Some of the more innovative workflows benefit from this molecule’s dual-reactivity profile. I’ve seen labs combine traditional cross-coupling with subsequent annulations or cyclizations, accessing molecules previously considered out of reach. The compound’s compatibility with one-pot procedures streamlines efforts to reduce waste, support cost-conscious R&D, and open novel chemical space.
With the rapid pace of change in chemistry and drug discovery, having reliable, well-characterized building blocks is more than convenience—it’s a cornerstone for effective progress. 4-Bromopyridine-3-carbonitrile continues to end up in project after project not just out of habit but because it brings concrete operational and scientific benefits: reactivity, selectivity, and consistent handling.
Maximizing new discoveries comes down to the small, often-overlooked details: ease of purification, broadly accessible reactivity, stable pricing, and traceable quality.

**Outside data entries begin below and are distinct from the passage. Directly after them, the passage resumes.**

(** What [pending_initial_get] found in slot [i], if it found something. *)
Inductive got (t : qsr_pending_initial_table) (source : list Z) (source_len : Z) (initial : qsr_quic_initial) (now : Z) (i : nat) :
    qsr_pending_initial -> Prop :=
  | got_old e : pt_entries t !! i = Some e -> pe_used e = true -> entry_key e = initial_key source source_len initial ->
      got t source source_len initial now i (pending_set_last_seen e now)
  | got_new :
      (forall j f, pt_entries t !! j = Some f -> pe_used f = true -> entry_key f <> initial_key source source_len initial) ->
      (pt_entries t !! i = Some pending0 \/
       (forall j f, pt_entries t !! j = Some f -> pe_used f = true) /\
       i = Z.to_nat (pt_next_evict t mod Z.of_nat QSR_PENDING_INITIAL_CAPACITY)) ->
      got t source source_len initial now i (pending_new source source_len initial now).

Lemma pending_get_spec t source source_len initial now : pending_wf t -> initial_fits source source_len initial ->
  let '(t', i) := pending_initial_get t source source_len initial now in
  pending_wf t' /\ exists e, got t source source_len initial now i e /\ pt_entries t' = <[i := e]> (pt_entries t) /\
    (i < QSR_PENDING_INITIAL_CAPACITY)%nat /\ entry_wf e /\ pe_used e = true /\ entry_key e = initial_key source source_len initial.
Proof.
  intros Hwf Hfit. unfold pending_initial_get.
  pose proof (find_entry_spec (fun e => pending_initial_matches e source source_len initial) (pt_entries t) 0) as Hf.
  destruct (find_entry _ (pt_entries t) 0) as [i|].
  - destruct Hf as (e & _ & He & Hm). rewrite Nat.sub_0_r in He. assert (Hu : pe_used e = true).
    { unfold pending_initial_matches in Hm. by destruct (pe_used e). }
    pose proof (pending_used t i e Hwf He Hu) as Hew. apply matches_key in Hm; [|done..].
    assert (Hew' : entry_wf (pending_set_last_seen e now)) by (destruct Hew; by split).
    rewrite (list_alter_at _ _ _ e He). split; [by eapply pending_update_wf|].
    exists (pending_set_last_seen e now). split_and!; [by apply (got_old _ _ _ _ _ _ e)|done| |done..].
    rewrite <- (pw_length t Hwf). by apply lookup_lt_Some in He.
  - assert (Hno : forall j f, pt_entries t !! j = Some f -> pe_used f = true -> entry_key f <> initial_key source source_len initial).
    { intros j f Hj Hu Hk. rewrite <- (matches_key f source source_len initial (pending_used t j f Hwf Hj Hu) Hu Hfit) in Hk.
      by rewrite (Hf j f Hj) in Hk. }
    destruct (pending_new_wf source source_len initial now Hfit) as (Hnw & Hnk & _).
    pose proof (find_entry_spec (fun e => negb (pe_used e)) (pt_entries t) 0) as Hf2.
    destruct (find_entry _ (pt_entries t) 0) as [i|].
    + destruct Hf2 as (e & _ & He & Hm). rewrite Nat.sub_0_r in He. apply negb_true_iff in Hm.
      assert (Hi : (i < QSR_PENDING_INITIAL_CAPACITY)%nat) by (rewrite <- (pw_length t Hwf); by apply lookup_lt_Some in He).
      split; [apply pending_insert_wf; [done..|apply Hwf|]; rewrite Hnk; intros; by eapply Hno|].
      exists (pending_new source source_len initial now). split_and!; try done. apply got_new; [done|].
      left. pose proof (pw_entry t Hwf i e He) as Hx. rewrite Hm in Hx. by subst.
    + set (i := Z.to_nat _). assert (Hi : (i < QSR_PENDING_INITIAL_CAPACITY)%nat).
      { unfold i, QSR_PENDING_INITIAL_CAPACITY. pose proof (Z.mod_pos_bound (pt_next_evict t) 64 ltac:(lia)). cbn. lia. }
      split; [apply pending_insert_wf; [done..|apply wrap_range; lia|]; rewrite Hnk; intros; by eapply Hno|].
      exists (pending_new source source_len initial now). split_and!; try done. apply got_new; [done|].
      right. split; [|done]. intros j f Hj. specialize (Hf2 j f Hj). by apply negb_false_iff in Hf2.
Qed.

Lemma pending_remove_wf t i : pending_wf t -> pending_wf (pending_initial_remove t i).
Proof.
  intros Hwf. unfold pending_initial_remove. split_if; [|done]. destruct Hwf as [Hl Hn Hent Huniq]. split; cbn.
  - by rewrite length_insert.
  - done.
  - intros j f Hf. apply list_lookup_insert_Some in Hf as [(_ & <- & _)|[_ Hf]]; [done|by apply (Hent j)].
  - intros j k f g Hf Hg Huf Hug Hkey.
    apply list_lookup_insert_Some in Hf as [(_ & <- & _)|[_ Hf]]; [done|].
    apply list_lookup_insert_Some in Hg as [(_ & <- & _)|[_ Hg]]; [done|]. by apply (Huniq j k f g).
Qed.

Lemma pending_expire_wf t now : pending_wf t -> pending_wf (pending_initial_expire t now).
Proof.
  intros [Hl Hn Hent Huniq]. split; cbn; [by rewrite length_fmap|done|..].
  - intros j f Hf. apply list_lookup_fmap_Some in Hf as (g & -> & Hg). specialize (Hent j g Hg). by destruct (pe_used g && _).
  - intros j k f g Hf Hg Huf Hug Hkey. apply list_lookup_fmap_Some in Hf as (f' & -> & Hf), Hg as (g' & -> & Hg).
    repeat split_if; try done. by apply (Huniq j k f' g').
Qed.

(** *** Datagrams of an entry *)

Lemma pending_packet_ok e i : entry_wf e -> (i < QSR_PENDING_INITIAL_MAX_PACKETS)%nat ->
  exists p n, pe_packets e !! i = Some p /\ pe_packet_lens e !! i = Some n /\ Zlen p = QSR_MAX_DATAGRAM_SIZE /\
    0 <= n <= QSR_MAX_DATAGRAM_SIZE /\ pending_packet e i = field p n.
Proof.
  intros Hwf Hi. destruct (lookup_lt_is_Some_2 (pe_packets e) i) as [p Hp]; [by rewrite (ew_packets e Hwf)|].
  destruct (lookup_lt_is_Some_2 (pe_packet_lens e) i) as [n Hn]; [by rewrite (ew_lens e Hwf)|].
  exists p, n. unfold pending_packet. rewrite Hp, Hn. split_and!; try done.
  - by apply (Forall_lookup_1 _ _ _ _ (ew_arrays e Hwf) Hp).
  - apply (Forall_lookup_1 _ _ _ _ (ew_lens_ok e Hwf) Hn).
  - apply (Forall_lookup_1 _ _ _ _ (ew_lens_ok e Hwf) Hn).
Qed.

Lemma pending_has_packet_spec e packet : entry_wf e ->
  pending_has_packet e packet (Zlen packet) = true <-> packet ∈ entry_packets e.
Proof.
  intros Hwf. unfold pending_has_packet, entry_packets. rewrite existsb_exists, list_elem_of_fmap.
  split.
  - intros (i & Hi%list_elem_of_In & Hm). exists i. split; [|done]. apply elem_of_seq in Hi.
    destruct (pending_packet_ok e i Hwf) as (p & n & Hp & Hn & Hlp & Hln & ->); [pose proof (ew_count e Hwf); lia|].
    rewrite Hp, Hn in Hm. cbn [default] in Hm. change (id ?x) with x in Hm. bool_to_prop. subst n.
    rewrite <- (field_all packet) at 1. symmetry. apply field_eq_iff; [lia|pose proof (Zlen_nonneg packet); lia|done].
  - intros (i & Heq & Hi). exists i. split; [by apply list_elem_of_In|]. apply elem_of_seq in Hi.
    destruct (pending_packet_ok e i Hwf) as (p & n & Hp & Hn & Hlp & Hln & Hpk); [pose proof (ew_count e Hwf); lia|].
    rewrite Hpk in Heq. rewrite Hp, Hn. cbn [default]. change (id ?x) with x. symmetry in Heq.
    rewrite <- (field_all packet) in Heq. apply field_eq_iff in Heq as [-> ->]; [|lia|pose proof (Zlen_nonneg packet); lia].
    by rewrite Z.eqb_refl.
Qed.

(** Whether an entry takes another datagram. *)
Definition takes_packet (e : qsr_pending_initial) (packet : list Z) : bool :=
  (Zlen packet <=? QSR_MAX_DATAGRAM_SIZE) && negb (bool_decide (packet ∈ entry_packets e)) &&
  (pe_packet_count e <? QSR_PENDING_INITIAL_MAX_PACKETS)%nat.

Lemma append_spec e packet : entry_wf e ->
  let e' := pending_initial_append_packet e packet (Zlen packet) in
  entry_wf e' /\ pe_used e' = pe_used e /\ entry_key e' = entry_key e /\ pe_crypto e' = pe_crypto e /\
  pe_last_seen e' = pe_last_seen e /\ pe_cid_key e' = pe_cid_key e /\
  entry_packets e' = entry_packets e ++ (if takes_packet e packet then [packet] else []).
Proof.
  intros Hwf. cbv zeta. unfold pending_initial_append_packet, takes_packet. pose proof (Zlen_nonneg packet).
  destruct (QSR_MAX_DATAGRAM_SIZE <? Zlen packet) eqn:El; bool_to_prop.
  { rewrite (proj2 (Z.leb_gt _ _)) by lia. cbn [andb]. by rewrite app_nil_r. }
  rewrite (proj2 (Z.leb_le _ _)) by lia. cbn [andb].
  destruct (pending_has_packet e packet (Zlen packet)) eqn:Eh.
  { apply pending_has_packet_spec in Eh; [|done]. rewrite bool_decide_eq_true_2 by done. cbn [negb andb]. by rewrite app_nil_r. }
  assert (Hnin : packet ∉ entry_packets e) by (intros Hin; apply pending_has_packet_spec in Hin; congruence).
  rewrite bool_decide_eq_false_2 by done. cbn [negb andb].
  destruct (QSR_PENDING_INITIAL_MAX_PACKETS <=? pe_packet_count e)%nat eqn:Ec.
  { apply Nat.leb_le in Ec. rewrite (proj2 (Nat.ltb_ge _ _)) by lia. by rewrite app_nil_r. }
  apply Nat.leb_gt in Ec. rewrite (proj2 (Nat.ltb_lt _ _)) by lia.
  destruct (pending_packet_ok e (pe_packet_count e) Hwf Ec) as (p & n & Hp & Hn & Hlp & Hln & _).
  rewrite field_all, (list_alter_at _ _ _ p Hp).
  set (e' := pending_set_packets _ _ _ _).
  assert (Hpk : entry_packets e' = entry_packets e ++ [packet]).
  { unfold entry_packets, e'. cbn [pe_packet_count pending_set_packets]. rewrite seq_app, fmap_app. cbn [seq fmap list_fmap Nat.add].
    f_equal; [apply list_fmap_ext|f_equal].
    - intros i x Hx. apply lookup_seq in Hx as [-> Hx]. unfold pending_packet. cbn [pe_packets pe_packet_lens pending_set_packets Nat.add].
      by rewrite !list_lookup_insert_ne by lia.
    - unfold pending_packet. cbn [pe_packets pe_packet_lens pending_set_packets].
      rewrite !list_lookup_insert_eq by (by eapply lookup_lt_Some). cbn [default]. change (id ?x) with x.
      unfold field, Zlen. rewrite Nat2Z.id. apply memcpy_at_0_take. }
  split_and!; [|done..|exact Hpk].
  pose proof Hpk as Hpk'. destruct Hwf as [Hw1 Hw2 Hw3 Hw4 Hw5 Hw6 Hw7 Hw8 Hw9 Hw10 Hw11 Hw12 Hw13 Hw14 Hw15]. split; try done.
  - cbn. by rewrite length_insert.
  - cbn. apply Forall_insert; [done|]. unfold Zlen. rewrite length_memcpy_at by (unfold Zlen in *; lia). done.
  - cbn. by rewrite length_insert.
  - cbn. apply Forall_insert; [done|lia].
  - cbn. lia.
  - rewrite Hpk'. apply list.NoDup_app. split_and!; [done| |apply list.NoDup_singleton].
    intros x Hx Hx'. rewrite list_elem_of_singleton in Hx'. by subst.
Qed.

Lemma set_crypto_wf e crypto : entry_wf e -> stream_wf crypto -> bytes_ok (cs_data crypto) ->
  entry_wf (pending_set_crypto e crypto) /\ entry_packets (pending_set_crypto e crypto) = entry_packets e.
Proof. intros [] ? ?. by split; [split|]. Qed.

(** ** Properties *)

(** C26: the table implements a bounded map from connections (client address and
    the two connection IDs) to entries: the entry of a known connection is found
    and refreshed, a new connection gets a fresh entry in a free slot or, when
    there is none, in place of the next one of the round; no other entry changes. *)
Theorem pending_get_refines t source source_len initial now : pending_wf t -> initial_fits source source_len initial ->
  let '(t', i) := pending_initial_get t source source_len initial now in
  pending_wf t' /\ exists e, got t source source_len initial now i e /\ pt_entries t' = <[i := e]> (pt_entries t) /\
    (i < QSR_PENDING_INITIAL_CAPACITY)%nat /\ entry_wf e /\ pe_used e = true /\ entry_key e = initial_key source source_len initial.
Proof. apply pending_get_spec. Qed.

(** An entry collects up to eight distinct datagrams of at most 1500 bytes,
    byte for byte and in order of arrival; any other is ignored. *)
Theorem pending_append_collects e packet : entry_wf e ->
  let e' := pending_initial_append_packet e packet (Zlen packet) in
  entry_wf e' /\ pe_used e' = pe_used e /\ entry_key e' = entry_key e /\ pe_crypto e' = pe_crypto e /\
  pe_last_seen e' = pe_last_seen e /\ pe_cid_key e' = pe_cid_key e /\
  entry_packets e' = entry_packets e ++ (if takes_packet e packet then [packet] else []).
Proof. apply append_spec. Qed.

(** ** Witnesses *)

Definition demo_initial_cids : qsr_quic_initial :=
  mk_initial QSR_QUIC_V1 (cid_array sample_dcid) 8 (cid_array []) 0 16 0 18 40 18.

Lemma pending_table0_wf : pending_wf pending_table0.
Proof.
  split; [done|done| |].
  - intros i e He. by apply lookup_replicate in He as [-> _].
  - intros i j e f He _ Hu. by apply lookup_replicate in He as [-> _].
Qed.

Lemma demo_initial_fits : initial_fits (demo_addr 1) 16 demo_initial_cids.
Proof. unfold initial_fits, SOCKADDR_SIZE, QSR_MAX_QUIC_CID_LEN. cbn [demo_initial_cids i_dcid i_dcid_len i_scid i_scid_len]. split_and!; done || lia. Qed.

Lemma pending_get_refines_witness :
  pending_wf (pending_initial_get pending_table0 (demo_addr 1) 16 demo_initial_cids 100).1.
Proof.
  pose proof (pending_get_refines pending_table0 (demo_addr 1) 16 demo_initial_cids 100 pending_table0_wf demo_initial_fits) as Hg.
  destruct (pending_initial_get _ _ _ _ _) as [t i]. destruct Hg as [Hwf _]. exact Hwf.
Defined.

Lemma pending_append_collects_witness :
  entry_packets (pending_initial_append_packet (pending_new (demo_addr 1) 16 demo_initial_cids 100) sample_initial (Zlen sample_initial)) =
    [sample_initial].
Proof.
  destruct (pending_new_wf (demo_addr 1) 16 demo_initial_cids 100 demo_initial_fits) as (Hwf & _ & _).
  destruct (pending_append_collects _ sample_initial Hwf) as (_ & _ & _ & _ & _ & _ & Hp). exact Hp.
Defined.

Over years of direct lab work, these factors determined which shelves stay stocked and which bottles gather dust. The repeated appearance of this compound on project plans signals its deep utility in real-world research.
The chemical supply landscape has changed over the past few decades. Greater emphasis now falls on supplier transparency, thorough technical data, and practical feedback from the field. 4-Bromopyridine-3-carbonitrile reflects these trends, making it an accessible, reliable option for a wide range of synthetic challenges. As labs balance fast turnaround with regulatory scrutiny and sustainability goals, this compound remains a trusted partner—versatile, robust, and ready for the next wave of chemical innovation.
For teams tackling unknown synthesis challenges, or simply looking to bring continuity to their medicinal chemistry efforts, turning to molecules with this combination of performance and predictability just makes sense. Years of hands-on use suggest that 4-bromopyridine-3-carbonitrile isn’t merely “another intermediate”—it’s a tool whose value will keep rising as the frontiers of chemistry push forward.